Софи велела служанке принять у господ офицеров их вещи: они принесли с собой две перемётные сумы, снятые с лошадей, сабли и мушкетоны. Пока офицеры сбрасывали с себя промокшие плащи, освобождались от супервеста и кирасы, кузнец Мюллер подошёл к старику, и тот вполголоса принялся его убеждать:
— Послушай, нельзя отказать в ночлеге этим офицерам. Оба едва живы от усталости и будут крепко спать. Они никому не помешают. А если затеешь с ними скандал, только привлечёшь нежелательное внимание к дому, за каждым нашим шагом будут следить. Разве удастся тогда незаметно выйти?
Бернар с отвращением и ненавистью смотрел на красные доломаны гостей: вон какие мундирчики-то на этих беглецах. Не угодно ли!.. Придётся сесть вместе с ними за стол… Сабля Монкора упала с таким грохотом, что ребёнок, спавший в колыбели, вздрогнул. Кузнец подобрал саблю и, вытащив её из ножен, внимательно осмотрел.
— Видно, времена— то переменились, — сказал он… — Вы какого полка будете, господа? Много я выковал сабель — для егерей, для гренадер, для артиллеристов, для драгун, для гусар… а такой вот ещё не видывал…
И он не без презрения отбросил саблю и ножны на большой ларь.
Господин Жубер примирительно заметил:
— Да ведь по ружью и то можно узнать, что они мушкетёры!
Как же вы не видите?
— В моё время, — ответил кузнец, — не было ни мушкетёров, ни мушкетов. В Клингентале мы ковали оружие для тех, кто защищал наши границы.

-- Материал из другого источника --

(* ===== verification/JvmSound.v ===== *)
(** * JvmSound: the JVM from start-up, on a kernel that keeps its promises

    The whole machine: the heap that [initialize] of [JvmInit] brings up,
    collections of the collector thread and of [System.gc], closing scans whose
    result is stored later, the kernel's revocation, and mutators.  What a mutator
    sees of the kernel is only the load barrier of [Epochs]; that every stale reference is behind it, that the
    kernel revokes no reference to a live object, and that the table has room,
    are theorems here and not assumptions. *)

From stdpp Require Import base list gmap strings.
From Stdlib Require Import ZArith Lia.
From S2P Require Import Prelude Cheri Probe ForwardTable Revoke Epochs Allocator Handler Objects Mover MoverHeap JvmHeap JvmInit.

(** ** The machine *)

(** The heap, the return code of a closing scan that the collector thread has
    not stored yet, and the handler's state. *)
Record vm `{Kernel} `{Machine} : Type := Vm { v_jvm : jvm; v_close : option Z; v_h : hstate }.

Section machine.
Context `{I : CheriISA} `{K : Kernel} {V : EpochView} `{H : HotSpot} `{M : Machine}.

(** The reference an operation goes through is seen revoked if the kernel holds
    its base behind the barrier. *)
Definition load_barrier (s : jvm) (op : mut_op) : Prop :=
  forall p c, accessed op = Some p -> j_roots s !! p = Some c -> cap_tag c = true ->
    barred (kern (j_rv s)) (cap_base c) -> revoked c = true.

(** The kernel may revoke a capability whose base is behind the barrier. *)
Definition behind (s : jvm) (c : cap) : Prop := cap_tag c = true /\ barred (kern (j_rv s)) (cap_base c).

(** How many times objects may move. *)
Definition moves (cause : gc_cause) : nat := match cause with OtherCause => 1 | _ => 0 end.

(** One step, with what a mutator sees of its operation and the number of
    collections; [Done None]: the VM died in a safepoint.
    Memory for a larger table may or may not be available. *)
Inductive vm_step (env : environ) : list event -> nat -> vm -> outcome (option vm) -> Prop :=
| vm_collect mem cause ps s c h :
    NoDup ps -> Forall (fun p => (p < length (j_roots s))%nat) ps ->
    vm_step env [] (moves cause) (Vm _ _ s c h) (let* o := collect env mem cause ps s in Done ((fun s => Vm _ _ s c h) <$> o))
| vm_close s s' rc h :
    g_stopless_close_pending s = true -> close_pending_epoch env s = (s', rc) ->
    vm_step env [] 0 (Vm _ _ s None h) (Done (Some (Vm _ _ s' (Some rc) h)))
| vm_store s rc h : vm_step env [] 0 (Vm _ _ s (Some rc) h) (Done (Some (Vm _ _ (close_result s rc) None h)))
| vm_revoke s s' c h :
    sweeps_by (behind s) s s' -> rt_frame s s' ->
    vm_step env [] 0 (Vm _ _ s c h) (Done (Some (Vm _ _ s' c h)))
| vm_op op x r s c h :
    site_ok h x r -> load_barrier s op ->
    vm_step env [event_of op s] 0 (Vm _ _ s c h) (let* (s, h) := run_op env x r op s h in Done (Some (Vm _ _ s c h))).
(* ===== verification/CrashDump.v ===== *)
(** * CrashDump: the crash dumper of [stopless_gc/handler.c]

    [stopless_stk_rd], the macro [COVER], the sections of
    [stopless_crash_dumper] in their order, and its installation.  The dumper
    reads the memory of the crashed program through the capabilities of the
    trap frame; what it would print is the value [dump].  A load traps unless
    its capability is tagged, unsealed, load-permitted and in bounds and the
    bytes are mapped; a capability load must also be 16-byte aligned.
    The symbolizer ([dladdr]) and the JVM's [stopless_codeblob_name] and
    [stopless_method_name] only add names to the printed lines and are left
    out. *)

From Stdlib Require Import ZArith Lia Ascii String.
From stdpp Require Import base list gmap strings.
From S2P Require Import Prelude Cheri Probe ForwardTable Revoke Handler.

(** ** Data *)

(** The crashed program's memory: mapped addresses, bytes, and the
    capabilities held by 16-byte granules. *)
Record memory : Type := Memory { m_mapped : Z -> bool; m_byte : Z -> Z; m_cap : Z -> cap }.

Class CrashEnv : Type := {
  CHERI_PERM_LOAD : Z;
  CHERI_PERM_LOAD_CAP : Z;
  sigaltstack_ok : bool
}.

Definition SIGBUS : Z := 10.
Definition SIGSEGV : Z := 11.

Inductive stack_mark : Type := NoMark | SenderSp | HoldsSp.

(** What one dump prints, section by section. *)
Record dump : Type := Dump {
  d_stack : list (Z * Z * stack_mark);     (* address, word *)
  d_regs : list (bool * Z);                (* tag, address of c0 .. c30 *)
  d_saved_lr : Z;
  d_frames : list (Z * Z);                 (* frame pointer, saved LR *)
  d_code : list Z;
  d_fault : option (Z * Z * Z * cap);      (* instruction, Rn, Rt, base register *)
  d_mem : list (list Z);
  d_bytes : list Z;
  d_slots : list (option cap);
  d_range : list Z
}.

Inductive crash_verdict : Type :=
| Resumed                          (* the handler returns: probe or heal *)
| Dumped (d : dump)                (* the default action kills the process *)
| Hung (d : dump).                 (* parked for a debugger *)

(** [armed] of [stopless_install_crash_diag], and the thread's alternate stack. *)
Record diag : Type := Diag { armed : bool; on_altstack : bool }.

(** ** [sscanf(rng, "%lx,%lx", ...)] *)

Definition hex_digit (c : ascii) : option Z :=
  let n := Z.of_nat (nat_of_ascii c) in
  if (48 <=? n) && (n <=? 57) then Some (n - 48)
  else if (97 <=? n) && (n <=? 102) then Some (n - 87)
  else if (65 <=? n) && (n <=? 70) then Some (n - 55) else None.

Fixpoint hex_digits (s : string) (acc : Z) : Z * string :=
  match s with
  | EmptyString => (acc, s)
  | String c s' => match hex_digit c with
                   | Some d => hex_digits s' (16 * acc + d)
                   | None => (acc, s)
                   end
  end.

Fixpoint skip_blanks (s : string) : string :=
  match s with
  | String c s' => if is_blank c then skip_blanks s' else s
  | EmptyString => s
  end.

(** An optional [0x] counts only when a hexadecimal digit follows it. *)
Definition skip_0x (s : string) : string :=
  match s with
  | String z (String x (String d r)) =>
      if (Z.of_nat (nat_of_ascii z) =? 48) &&
         ((Z.of_nat (nat_of_ascii x) =? 120) || (Z.of_nat (nat_of_ascii x) =? 88))
      then match hex_digit d with Some _ => String d r | None => s end
      else s
  | _ => s
  end.

(** One [%lx]: blanks, a sign, digits; clamped to [unsigned long], and negated
    as one. *)
Definition scan_lx (s : string) : option (Z * string) :=
  let s := skip_blanks s in
  let '(neg, s) := match s with
                   | String c r => if Z.of_nat (nat_of_ascii c) =? 45 then (true, r)
                                   else if Z.of_nat (nat_of_ascii c) =? 43 then (false, r)
                                   else (false, s)
                   | EmptyString => (false, s)
                   end in
  match s with
  | String c _ =>
      match hex_digit c with
      | None => None
      | Some _ =>
          let '(v, r) := hex_digits (skip_0x s) 0 in
          let v := Z.min v (word_size - 1) in
          Some (if (neg : bool) then wrap (- v) else v, r)
      end
  | EmptyString => None
  end.

Definition scan_range (s : string) : option (Z * Z) :=
  match scan_lx s with
  | Some (lo, String c r) =>
      if Z.of_nat (nat_of_ascii c) =? 44
      then match scan_lx r with Some (hi, _) => Some (lo, hi) | None => None end
      else None
  | _ => None
  end.

(** ** Operations *)

(** Run [f] over a list in order, stopping at the first trap. *)
Fixpoint map_outcome {A B} (f : A -> outcome B) (l : list A) : outcome (list B) :=
  match l with
  | [] => Done []
  | a :: l => let* b := f a in let* bs := map_outcome f l in Done (b :: bs)
  end.

(** [n] bytes at [a], least significant first. *)
Fixpoint le_bytes (m : memory) (a : Z) (n : nat) : Z :=
  match n with
  | O => 0
  | S n => m_byte m a + 256 * le_bytes m (a + 1) n
  end.

Section operations.
Context `{I : CheriISA} `{M : Machine} `{C : CrashEnv}.

Definition can_load (m : memory) (c : cap) (n : Z) : bool :=
  cap_tag c && negb (cap_sealed c) && negb (Z.land (cap_perms c) CHERI_PERM_LOAD =? 0) &&
  (cap_base c <=? cap_addr c) && (cap_addr c + n <=? cap_base c + cap_len c) &&
  forallb (fun i => m_mapped m (cap_addr c + i)) (seqZ 0 n).

(** A load of [n] bytes through a capability. *)
Definition load (m : memory) (c : cap) (n : Z) : outcome Z :=
  if can_load m c n then Done (le_bytes m (cap_addr c) (Z.to_nat n)) else Fault.

(** A capability load. *)
Definition load_cap (m : memory) (c : cap) : outcome cap :=
  if can_load m c 16 && (cap_addr c mod 16 =? 0)
  then Done (if Z.land (cap_perms c) CHERI_PERM_LOAD_CAP =? 0
             then without_tag (m_cap m (cap_addr c)) else m_cap m (cap_addr c))
  else Fault.

(** The two sentinels of [stopless_stk_rd]. *)
Definition BAD_TAG : Z := 0xBAD0BAD0BAD0BAD0.
Definition BAD_BOUNDS : Z := 0xBAD1BAD1BAD1BAD1.

Definition stopless_stk_rd (m : memory) (base : cap) (addr : Z) : outcome Z :=
  if negb (cap_tag base) then Done BAD_TAG
  else
    let b := cap_base base in
    let t := b +w cap_len base in
    if (addr <? b) || (t <? addr +w 8) then Done BAD_BOUNDS
    else load m (cheri_address_set base addr) 8.

(** c0 .. c30: [cap_x] has thirty elements, and [cap_lr] follows it. *)
Definition reg (x : mcontext) (r : Z) : cap :=
  if r =? 30 then cap_lr x else nth (Z.to_nat r) (cap_x x) null_cap.

Definition bases (x : mcontext) : list cap :=
  (reg x <$> seqZ 0 31) ++ [cap_elr x; cap_sp x].

(** The macro [COVER(addr, nbytes)]. *)
Fixpoint COVER (bs : list cap) (a nbytes : Z) : cap :=
  match bs with
  | [] => null_cap
  | b :: bs =>
      if cap_tag b && negb (cap_sealed b) && negb (Z.land (cap_perms b) CHERI_PERM_LOAD =? 0)
      then
        let lo := cap_base b in
        let hi := lo +w cap_len b in
        if (lo <=? a) && (a +w nbytes <=? hi) then cheri_address_set b a else COVER bs a nbytes
      else COVER bs a nbytes
  end.

(** [p ? *p : sentinel] for [p = COVER(a, n)]. *)
Definition cover_rd (m : memory) (bs : list cap) (n sentinel : Z) (a : Z) : outcome Z :=
  let p := COVER bs a n in
  if cap_is_null p then Done sentinel else load m p n.

(** The stack window around CSP. *)
Definition stack_row (m : memory) (csp : cap) (off : Z) : outcome (Z * Z * stack_mark) :=
  let spA := cap_addr csp in
  let a := spA +w off in
  let* w := stopless_stk_rd m csp a in
  Done (a, w, if off =? 0 then SenderSp else if w =? spA then HoldsSp else NoMark).

Definition stack_offsets : list Z := (fun i => -256 + 8 * i) <$> seqZ 0 53.

(** The walk along the saved frame pointers, [n] frames to go. *)
Fixpoint frame_walk (m : memory) (csp : cap) (f : Z) (n : nat) : outcome (list (Z * Z)) :=
  match n with
  | O => Done []
  | S n =>
      if f =? 0 then Done []
      else
        let* sfp := stopless_stk_rd m csp f in
        let* slr := stopless_stk_rd m csp (f +w 16) in
        if (sfp <=? f) || negb (Z.land sfp 0xf =? 0) || (sfp =? BAD_TAG) || (sfp =? BAD_BOUNDS)
        then Done [(f, slr)]
        else let* l := frame_walk m csp sfp n in Done ((f, slr) :: l)
  end.

Definition code_offsets : list Z := (fun i => -0x20 + 4 * i) <$> seqZ 0 17.

(** A code word around the fault. *)
Definition code_row (m : memory) (x : mcontext) (bs : list cap) (off : Z) : outcome Z :=
  cover_rd m bs 4 0xDEAD0000 (cap_addr (cap_elr x) +w off).

(** The faulting instruction and its base register. *)
Definition fault_row (m : memory) (x : mcontext) (bs : list cap) : outcome (option (Z * Z * Z * cap)) :=
  let pf := COVER bs (cap_addr (cap_elr x)) 4 in
  if cap_is_null pf then Done None
  else
    let* fi := load m pf 4 in
    let rn := Z.land (Z.shiftr fi 5) 0x1f in
    let rt := Z.land fi 0x1f in
    Done (Some (fi, rn, rt, if rn <=? 30 then reg x rn else null_cap)).

(** Eight words at each of c22, c12 and c21. *)
Definition probe_rows (m : memory) (x : mcontext) (bs : list cap) : outcome (list (list Z)) :=
  map_outcome (fun r =>
    map_outcome (fun k => cover_rd m bs 8 0xDEAD (cap_addr (reg x r) +w k * 8)) (seqZ 0 8))
    [22; 12; 21].

Definition byte_offsets : list Z := (fun i => -24 + i) <$> seqZ 0 33.

(** A bytecode around the one that c22 points to. *)
Definition byte_row (m : memory) (x : mcontext) (bs : list cap) (off : Z) : outcome Z :=
  cover_rd m bs 1 (-1) (cap_addr (reg x 22) +w off).

(** The capability slots of the interpreter frame. *)
Definition slots : list (Z * Z) :=
  [(24, 0); (24, -16); (24, -32); (20, 0); (20, 16); (20, 32); (20, 48)].

Definition slot_row (m : memory) (x : mcontext) (bs : list cap) (s : Z * Z) : outcome (option cap) :=
  let p := COVER bs (cap_addr (reg x s.1) +w s.2) 16 in
  if cap_is_null p then Done None else let* v := load_cap m p in Done (Some v).

(** [for (a = d_lo; a < d_hi; a += 4)]. *)
Fixpoint range_words (m : memory) (bs : list cap) (a d_hi : Z) (fuel : nat) : outcome (list Z) :=
  if a <? d_hi then
    match fuel with
    | O => Spin
    | S fuel =>
        let* v := cover_rd m bs 4 0xdeadc0de a in
        let* l := range_words m bs (a +w 4) d_hi fuel in Done (v :: l)
    end
  else Done [].

(** The variable [STOPLESS_DUMP_RANGE]; at most 0x10000 bytes are dumped. *)
Definition range_fuel : nat := Z.to_nat 0x4000.

Definition range_rows (env : environ) (m : memory) (bs : list cap) : outcome (list Z) :=
  match env "STOPLESS_DUMP_RANGE"%string with
  | None => Done []
  | Some rng =>
      match scan_range rng with
      | Some (d_lo, d_hi) =>
          if (d_lo <? d_hi) && (d_hi -w d_lo <=? 0x10000) then range_words m bs d_lo d_hi range_fuel
          else Done []
      | None => Done []
      end
  end.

Будь здесь только Монкор, разговор перешёл бы в ссору. Но Жерико, которого усадили рядом с хозяйкой дома, поблагодарив лёгким кивком за поставленное перед ним пиво, принялся непринуждённо расспрашивать кузнеца, чем разнятся меж собою сабли кавалерийских полков. И когда служанка подала на стол миску с похлёбкой и каждый налил себе тарелку, кузнец, сидевший спиною к огню, на фоне которого его фигура казалась совсем гигантской, вдруг, словно решив повести смелую игру, пустился в длинные пояснения относительно приёмов выделки кавалерийских сабель — начиная с того момента, когда молотобоец сдаёт ковачу стальную болванку, уже вытянутую в брусок надлежащей длины, и до того момента, когда выкованную саблю отдают для закалки и наточки. Он рассказал, как сваривают сталь заготовленной болванки, то есть будущей сабли, с железным прутом, составляющим стержень рукоятки, который закрепляют при помощи устьица, имеющего форму рогатки, и как для этого стёсывают наискось заготовку сабли, и как припаивают устьице к заготовке, и как, сплющивая устьице, делают рукоятку, и как делают заплечики у основания клинка, и так далее и так далее. Теодор совсем запутался в его объяснениях, он не сразу понял, что накаливание металла, необходимое при двух-трех из описанных Мюллером операций, на языке кузнецов именуется разогревом, а когда дело дошло до второго разогрева, на стол подали кровяную колбасу…
Колбаса действительно оказалась превкусной, особенно после целого дня скачки в дождь и слякоть, но ни Монкор, ни Жерико не в силах были поглотить столь огромные порции, казавшиеся вполне нормальными нашим пикардийцам, даже юного Вертера с мануфактуры Ван Робэ любовь, очевидно, нисколько не лишила аппетита. Теодор подметил, каким лукавым взглядом старик Жубер посматривает на это обжорство, и сразу же меж двумя парижанами протянулась ниточка взаимного понимания. А Мюллер уже опять пустился рассказывать со всеми подробностями, как обрабатывается сталь в обе стороны от сердцевины клинка, упомянул о гранёном молотке и прочих кузнечных инструментах, должно быть полная, что они всем хорошо знакомы. Затем он объяснил, сопровождая свои слова жестами, как делают желобок на клинке, потом перешёл к лезвию и к загибу клинка. Оказалось, что в загибе-то прежде всего и состоит разница между саблями различных кавалерийских частей, ибо у драгунского или карабинерского палаша совсем нет загиба в отличие от сабель егерских полков и в особенности от гусарской сабли, самой изогнутой из всех.